A new furnace is definitely a big investment, but it’s one that’ll pay off in the long run. If a new heating system isn’t an option, consider a full system tune-up paired with a yearly maintenance program to keep your furnace running as efficiently as possible.
Homes built over 25 years ago may not have been built to the same building standards laid out for contractors today. This means your home’s insulation guidelines are probably outdated.
Many homes built before 1992 may be lacking enough new insulations to keep them sufficiently insulated from the cold and heat. The Department of Energy says that adding just a few hundred dollars of new insulation to your home’s attic can decrease heating and cooling needs by up to 30%. The number goes up depending on construction, size and insulation used in other areas of the home, including windows and exterior wall insulation. When adding insulation to an attic, it’s important to focus on exterior walls and also around any recessed lighting fixtures.

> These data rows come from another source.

(* ===== verification/AuditTheorems.v ===== *)
(** * The audit chain end to end

    The verifier's findings characterised row by row ([clean]), the writer's
    invariant, and what follows for the two together: an honest boot's output
    verifies, and output that verifies is what the boot wrote. *)

From S2P Require Import Prelude GoString GoStrconv AuditRow AuditChain AuditVerify.

(** ** What a row must satisfy to raise no finding *)

(** Only a rotation row may change the key, and it must raise its version. *)
Definition key_step (p r : Row) : Prop :=
  if bool_decide (row_Event r = EventKeyRotated)
  then row_PrevKey r = row_KeyVersion p ∧ row_PrevKey r < row_KeyVersion r
  else row_KeyVersion r = row_KeyVersion p.

Definition seq_range (r : Row) : Prop := 0 <= row_Seq r < 2 ^ 64.

Section Clean.
Context (HMAC : bytes → bytes → bytes) (HMACKey : Z → option bytes).
Context (PublicKeys : Z → option bytes) (ed25519_Verify : bytes → bytes → bytes → bool).
Context (parse_time : bytes → option Z) (MaxUnsigned : Z).

Abbreviation verify_row := (verify_row HMAC HMACKey PublicKeys ed25519_Verify parse_time).
Abbreviation verify_rows := (verify_rows HMAC HMACKey PublicKeys ed25519_Verify parse_time).
Abbreviation verifyChain := (verifyChain HMAC HMACKey PublicKeys ed25519_Verify parse_time MaxUnsigned).
Abbreviation checkpointValid := (checkpointValid PublicKeys ed25519_Verify).

Definition authentic (r : Row) : Prop :=
  ∃ key, HMACKey (row_KeyVersion r) = Some key ∧ computeMAC HMAC key r = row_MAC r.

Definition signature_valid (r : Row) : Prop :=
  ∃ version signature public,
    parseTransitSignature (row_Signature r) = Some (version, signature) ∧
    PublicKeys version = Some public ∧
    ed25519_Verify public
      (checkpointInput (row_Replica r) (row_Boot r) (row_SignedSeq r) (row_SignedMAC r)) signature = true.

(** The checkpoint covers an earlier row of the chain. *)
Definition covers (rows : list Row) (r : Row) : Prop :=
  ∃ i s, rows !! i = Some s ∧ row_SignedSeq r = Z.of_nat i ∧ row_MAC s = row_SignedMAC r.

(** [r] may follow [rows]: its MAC, version, position, link and key are right and
    a checkpoint covers one of [rows]. *)
Definition row_linked (rows : list Row) (r : Row) : Prop :=
  authentic r ∧ version_ok r = true ∧ row_Seq r = Z.of_nat (length rows) ∧
  match last rows with
  | None => row_Event r = EventChainStart ∧ row_Prev r = []
  | Some p => row_MACVersion p <= row_MACVersion r ∧ row_Prev r = row_MAC p ∧ key_step p r
  end ∧
  (row_Event r = EventCheckpoint → covers rows r).

Inductive linked : list Row → Prop :=
| linked_nil : linked []
| linked_snoc rows r : linked rows → row_linked rows r → linked (rows ++ [r]).

(** The signatures are the signer's, so they are apart. *)
Definition signed (r : Row) : Prop := row_Event r = EventCheckpoint → signature_valid r.

Definition clean (rows : list Row) : Prop := linked rows ∧ Forall signed rows.

Lemma linked_snoc_inv rows r : linked (rows ++ [r]) ↔ linked rows ∧ row_linked rows r.
Proof.
  split; [|by intros [? ?]; constructor]. inversion 1 as [E|rows' r' ? ? E]; [by destruct rows|].
  by apply app_inj_tail in E as [-> ->].
Qed.

Lemma clean_snoc rows r : clean (rows ++ [r]) ↔ clean rows ∧ row_linked rows r ∧ signed r.
Proof. unfold clean. rewrite linked_snoc_inv, Forall_app, Forall_singleton. tauto. Qed.

(** The loop's variables after the rows seen so far. *)
Record vst_ok (rows : list Row) (st : vstate) : Prop := {
  vo_prev : vs_prev st = last rows;
  vo_macs : ∀ z, vs_macs st !! z = (if 0 <=? z then row_MAC <$> rows !! Z.to_nat z else None);
  vo_rows : ∀ z, vs_rows st !! z = (if 0 <=? z then rows !! Z.to_nat z else None);
  vo_signed : vs_signedAny st = existsb (λ r, bool_decide (row_Event r = EventCheckpoint) &&
                                              bool_decide (is_Some (parse_time (row_Time r)))) rows;
}.

(** ** The findings of one row *)

Lemma if_nil {A} (b : bool) (x : A) : (if b then [x] else []) = [] ↔ b = false.
Proof. by destruct b. Qed.

Lemma map_nil {A B} (f : A → B) l : map f l = [] ↔ l = [].
Proof. by destruct l. Qed.

Lemma mac_findings_nil prev r :
  mac_findings HMAC HMACKey prev r = [] ↔
  authentic r ∧ version_ok r = true ∧
  (∀ p, prev = Some p → row_MACVersion p <= row_MACVersion r).
Proof.
  unfold mac_findings, authentic, version_ok. destruct (HMACKey (row_KeyVersion r)) as [key|];
    [|split; [done|intros ((? & ? & _) & _); done]].
  destruct (bool_decide_reflect (computeMAC HMAC key r = row_MAC r)) as [E|E]; cbn [negb].
  2: { split; [done|]. intros ((k & [= <-] & ?) & _). done. }
  assert (Hv : ((row_MACVersion r =? 0) || in_range 2 MACVersionCurrent (row_MACVersion r)) =
    negb (negb (row_MACVersion r =? 0) && ((row_MACVersion r <? 2) || (MACVersionCurrent <? row_MACVersion r)))).
  { unfold in_range. rewrite (Z.leb_antisym (row_MACVersion r) 2), (Z.leb_antisym MACVersionCurrent).
    by destruct (_ =? 0), (_ <? 2), (_ <? row_MACVersion r). }
  rewrite Hv. destruct (negb (row_MACVersion r =? 0) && _); [split; [done|by intros (_ & [=] & _)]|].
  do 4 (match goal with |- (if ?b then _ else _) = _ ↔ _ => destruct b end;
        [split; [done|intros (_ & Hn & _); cbn [negb andb] in Hn; by rewrite ?andb_false_r in Hn]|]).
  cbn [negb andb]. destruct prev as [p|].
  - rewrite if_nil, Z.ltb_ge. split.
    + intros Hp. split_and!; [by exists key|done|]. by intros ? [= <-].
    + intros (_ & _ & Hp). by apply Hp.
  - split; [|done]. intros _. split_and!; [by exists key|done|done].
Qed.

Lemma key_findings_nil p r :
  ((negb (row_KeyVersion r =? row_KeyVersion p) && negb (rotated p r)) ||
   (bool_decide (row_Event r = EventKeyRotated) && negb (rotated p r))) = false ↔ key_step p r.
Proof.
  unfold rotated, key_step. case_bool_decide; cbn [andb orb].
  - rewrite orb_false_iff, negb_false_iff, andb_true_iff, Z.eqb_eq, Z.ltb_lt. split.
    + by intros [_ ?].
    + intros [H1 H2]. split; [|done]. rewrite <- H1, Z.eqb_refl. apply Z.ltb_lt in H2. rewrite H2.
      apply andb_false_r.
  - rewrite orb_false_r, andb_true_r, negb_false_iff. apply Z.eqb_eq.
Qed.

(** Sequence numbers that are neither repeated, moved nor skipped. *)
Lemma seq_findings_nil p r n :
  seq_range p → seq_range r → row_Seq p + 1 = n →
  (if row_Seq r =? row_Seq p then [(FindingDuplicate, row_Seq r)]
   else if row_Seq r <? row_Seq p then [(FindingReorder, row_Seq r)]
   else if uint64_wrap (row_Seq p + 1) <? row_Seq r then [(FindingGap, uint64_wrap (row_Seq p + 1))] else []) = [] ↔
  row_Seq r = n.
Proof.
  unfold seq_range, uint64_wrap. intros Hp Hr Hn.
  destruct (Z.eqb_spec (row_Seq r) (row_Seq p)); [split; [done|lia]|].
  destruct (Z.ltb_spec (row_Seq r) (row_Seq p)); [split; [done|lia]|].
  rewrite if_nil, Z.ltb_ge, Z.mod_small; lia.
Qed.

Lemma link_findings_nil rows r :
  (∀ p, last rows = Some p → seq_range p ∧ row_Seq p + 1 = Z.of_nat (length rows)) → seq_range r →
  link_findings (last rows) r = [] ↔
  row_Seq r = Z.of_nat (length rows) ∧
  match last rows with
  | None => row_Event r = EventChainStart ∧ row_Prev r = []
  | Some p => row_Prev r = row_MAC p ∧ key_step p r
  end.
Proof.
  intros Hp Hr. unfold link_findings. destruct (last rows) as [p|] eqn:El.
  - destruct (Hp p eq_refl) as [Hs Hn]. rewrite !app_nil, !if_nil, key_findings_nil.
    rewrite (seq_findings_nil p r (Z.of_nat (length rows))) by done.
    split; intros (H1 & H2 & H3); split_and!; try done.
    + apply andb_false_iff in H2 as [H2|H2]; [|by apply negb_false_iff, bool_decide_eq_true in H2].
      apply Z.eqb_neq in H2. unfold uint64_wrap in H2. unfold seq_range in *. rewrite Z.mod_small in H2; lia.
    + rewrite H2. by rewrite bool_decide_true, andb_false_r.
  - apply last_None in El as ->. rewrite if_nil, !orb_false_iff, !negb_false_iff, !bool_decide_eq_true, Z.eqb_eq.
    cbn. tauto.
Qed.

Lemma checkpoint_spec rows st r :
  vst_ok rows st → row_Seq r = Z.of_nat (length rows) →
  checkpointValid r (vs_macs st) = true ↔ covers rows r ∧ signature_valid r.
Proof.
  intros Hst Hseq. unfold checkpointValid. rewrite (vo_macs _ _ Hst). unfold covers, signature_valid.
  destruct (Z.leb_spec 0 (row_SignedSeq r)) as [Hz|Hz].
  2: { split; [done|]. intros ((i & s & _ & ? & _) & _). lia. }
  destruct (rows !! Z.to_nat (row_SignedSeq r)) as [s|] eqn:El; cbn [fmap option_fmap option_map].
  2: { split; [done|]. intros ((i & s & Hi & Hq & _) & _). rewrite Hq, Nat2Z.id in El. congruence. }
  pose proof (lookup_lt_Some _ _ _ El) as Hlt.
  rewrite (proj2 (Z.leb_gt _ _)) by lia. cbn [orb].
  destruct (bool_decide_reflect (row_MAC s = row_SignedMAC r)) as [Hm|Hm]; cbn [negb].
  2: { split; [done|]. intros ((i & s' & Hi & Hq & Hm') & _). rewrite Hq, Nat2Z.id in El. congruence. }
  split.
  - intros H. split; [exists (Z.to_nat (row_SignedSeq r)), s; split_and!; [done|lia|done]|].
    destruct (parseTransitSignature _) as [[v sg]|]; [|done].
    destruct (PublicKeys v) as [pk|] eqn:Ep; [|done]. by exists v, sg, pk.
  - intros (_ & v & sg & pk & -> & -> & H). done.
Qed.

New insulation comes with an ‘R-rating’ that ranges from R-22 to R-49. The higher the value, the more effective the insulation will be. Check the manufacturer’s guidelines to determine the best insulation rating for your home’s climate.
One of the easiest ways to cut energy cost is to turn down the heat when it’s not in use. Lowering your home’s heating by just one degree can save you approximately 3% over a 24 hour period. During the winter months, consider putting on an extra layer of clothing and turning the thermostat down a few degrees.
Programmable thermostats are another great option to help lower energy usage. Cheaper models can be bought for as little $25 and are simple to swap out. Programmable models let your home’s heating to be turned down while you are sleeping or out of the house without the need to turn it down manually. Decreasing the heat by 10 to 15 degrees while sleeping can make a substantial difference in your overall utility bill.
Let’s face it: our homes aren’t airtight. Drafts and air leaks can make their way through small cracks in old windows or under doors, vents and other small openings around the exterior of your home. These openings can make it harder for your home’s heating system to maintain a consistent temperature and lead to higher energy bills.
Most houses will have an entrance hole for electrical cables, gas lines and pipes somewhere in the home, whether in a crawl space, basement or even an attic. These holes are often caulked, but over time, it’ll crack and deteriorate. Remove and replace this old caulk or sealant to refresh the seal around cables and pipes coming into your home.
Electrical outlets are also a source of drafts (this is especially true for outlets sitting on an exterior facing wall). To stop these types of air leaks a foam gasket can be installed under the plate cover around the outside of the electrical box. These inexpensive solutions can add up to make your home become more energy efficient.
Finding ways to cut your electricity bill doesn’t have to be complicated. Give these five tips a try in your home and take a bite out of your next utility bill!